Durata assoluta e relativa

C'è poi una temporalità legata la velocità di ripresa e di proiezione. C'è poi una temporalità che è propria dell'inquadratura. La durata assoluta indica la durata cronometrica dell'inquadratura, ossia il tempo che intercorre tra due stacchi di montaggio.

La durata relativa è data dalla differenza tra la durata assoluta il tempo di lettura dell'inquadratura. Il tempo di lettura è ovviamente un dato legato a fattori soggettivi, ma chiedi certo varia in base alla quantità di elementi visivi contenuti nell'inquadratura e in base al taglio di ripresa adottato. Per questi fattori la durata relativa può risultare insufficiente, sufficiente o sovrabbondante rispetto alla differenza tra durata assoluta il tempo di lettura richiesto. Nel caso di durata relativa insufficiente l'inquadratura non è riconoscibile nel suoi elementi o lo è parzialmente. All'estremo opposto troviamo la durata relativa sovrabbondante: la durata assoluta dell'inquadratura è sproporzionata rispetto al tempo di lettura necessario per la sua decodificazione. Il caso più frequente invece è quello della durata relativa sufficiente: esso è tipico del cinema narrativo a partire dall'epoca classica e si caratterizza per una situazione di equilibrio tra durata assoluta dell'inquadratura e tempo di lettura della stessa.

Domande da interrogazione

  1. Qual è la principale novità del cinema rispetto ad altre arti figurative?
  2. La principale novità del cinema risiede nella sua dimensione temporale, che si può analizzare sia attraverso il tempo materiale della pellicola e dell'inquadratura, sia attraverso il tempo del film stesso.

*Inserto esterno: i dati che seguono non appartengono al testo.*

(** [evaluateRequiredRule] and [evaluateOptionalRule] differ in the id of a missing event. *)
Definition evaluate_rule (event_id : string -> string) (result : EvaluationResult) (records : list Record_)
    (rule : EventRule) : EvaluationResult :=
  match records with
  | [] => appendRuleFinding result rule (event_id (Type_ rule)) "missing_event"
            (messageOrDefault (Message rule) (Type_ rule +:+ " missing"))
  | first :: _ =>
      match missingFields (dataMap (Event.Data (Event_ first))) (Fields rule) with
      | [] => result
      | missing :: _ => appendRuleFinding result rule (requiredFieldID (Type_ rule) missing) "missing_field"
            (messageOrDefault (Message rule) (Type_ rule +:+ " missing required fields"))
      end
  end.

Definition evaluateRequiredRule := evaluate_rule requiredEventID.
Definition evaluateOptionalRule := evaluate_rule optionalEventID.

Fixpoint first_predicate_failure (rule : RelationRule) (from to : Record_) (ps : list RelationPredicate) :
    option CriticalFailure :=
  match ps with
  | [] => None
  | p :: rest =>
      let target := if String.eqb (Side p) "from" then from else to in
      let actual := fieldString target (p_Field p) in
      if EqualFold actual (Equals p) then first_predicate_failure rule from to rest
      else Some (mkFailure (relationPredicateID rule p) "relation_violation" (relationPredicateMessage rule p actual))
  end.

Definition firstRelationPredicateFailure (rule : RelationRule) (from to : Record_) : option CriticalFailure :=
  first_predicate_failure rule from to (Predicates rule).

Definition zero_failure : CriticalFailure := mkFailure "" "" "".

Fixpoint relation_failure (rule : RelationRule) (from : Record_) (linked : list Record_)
    (firstFailure : CriticalFailure) : option CriticalFailure :=
  match linked with
  | [] => if bool_decide (firstFailure = zero_failure) then None else Some firstFailure
  | to :: rest =>
      match firstRelationPredicateFailure rule from to with
      | None => None
      | Some f => relation_failure rule from rest (if bool_decide (firstFailure = zero_failure) then f else firstFailure)
      end
  end.

Definition relationPredicateFailure (rule : RelationRule) (from : Record_) (linked : list Record_) :
    option CriticalFailure := relation_failure rule from linked zero_failure.

Definition evaluate_link (rule : RelationRule) (toByField : gmap string (list Record_)) (result : EvaluationResult)
    (fromRecord : Record_) : EvaluationResult :=
  let fieldValue := fieldString fromRecord (Field rule) in
  let linked := at_key toByField fieldValue in
  let bound := negb (String.eqb fieldValue "") && (0 <? length linked)%nat in
  if bound && (length (Predicates rule) =? 0)%nat then result
  else if bound then
    match relationPredicateFailure rule fromRecord linked with
    | Some f => add_failure f result
    | None => result
    end
  else
    add_failure (mkFailure (relationID rule) "relation_violation"
      (messageOrDefault (r_Message rule) (relationDefaultMessage rule))) result.

Definition evaluateRelationRule (result : EvaluationResult) (recordsByType : gmap string (list Record_))
    (rule : RelationRule) : EvaluationResult :=
  let fromRecords := at_key recordsByType (From rule) in
  let toRecords := at_key recordsByType (To rule) in
  if (length fromRecords =? 0)%nat then result
  else if (length toRecords =? 0)%nat then result
  else fold_left (evaluate_link rule (indexByField toRecords (Field rule))) fromRecords result.

Definition unable (targetType conditionType what : string) : string :=
  "required_when: unable to enforce ordering between " +:+ targetType +:+ " and " +:+ conditionType +:+
  " because " +:+ what.

(** Whether a target has a valid time stamp, and whether one is not before [t]. *)
Fixpoint scan_targets (t : Z) (targets : list Record_) (anyValid : bool) : bool * bool :=
  match targets with
  | [] => (anyValid, false)
  | r :: rest =>
      match parseEventTimestamp r with
      | At ts => if negb (ts <? t) then (true, true) else scan_targets t rest true
      | _ => scan_targets t rest anyValid
      end
  end.

Definition evaluate_condition (recordsByType : gmap string (list Record_)) (targetType : string)
    (result : EvaluationResult) (cond : requiredWhenRule) : EvaluationResult :=
  let targetRecords := at_key recordsByType targetType in
  let conditionType := WhenType cond in
  match at_key recordsByType conditionType with
  | [] => result
  | first :: _ =>
      if (length targetRecords =? 0)%nat then
        let detail := if String.eqb (TrimSpace (rw_Message cond)) ""
                      then "required_when: " +:+ targetType +:+ " required when " +:+ conditionType +:+ " present"
                      else rw_Message cond in
        add_failure (mkFailure (requiredWhenID targetType conditionType) "missing_event" detail) result
      else if negb (AtOrAfter cond) then result
      else
        match parseEventTimestamp first with
        | NoTimestamp => add_warning (unable targetType conditionType (conditionType +:+ " timestamp is missing")) result
        | BadTimestamp => add_warning (unable targetType conditionType (conditionType +:+ " timestamp is invalid")) result
        | At condTime =>
            let '(anyValid, anyAtOrAfter) := scan_targets condTime targetRecords false in
            if negb anyValid then
              add_warning (unable targetType conditionType (targetType +:+ " timestamps are missing or invalid")) result
            else if negb anyAtOrAfter then
              add_failure (mkFailure (requiredWhenID targetType conditionType) "temporal_violation"
                ("required_when: " +:+ targetType +:+ " must occur at or after " +:+ conditionType)) result
            else result
        end
  end.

  3. Come si classificano i film in base alla loro durata?
  4. I film si classificano in lungometraggi (oltre 60 minuti), mediometraggi (tra 30 e 59 minuti) e cortometraggi (massimo 30 minuti).

  5. Qual è la differenza tra durata assoluta e durata relativa in un'inquadratura?
  6. La durata assoluta è il tempo cronometrico tra due stacchi di montaggio, mentre la durata relativa è influenzata dal tempo di lettura dell'inquadratura, che può variare in base a fattori soggettivi e alla quantità di elementi visivi presenti.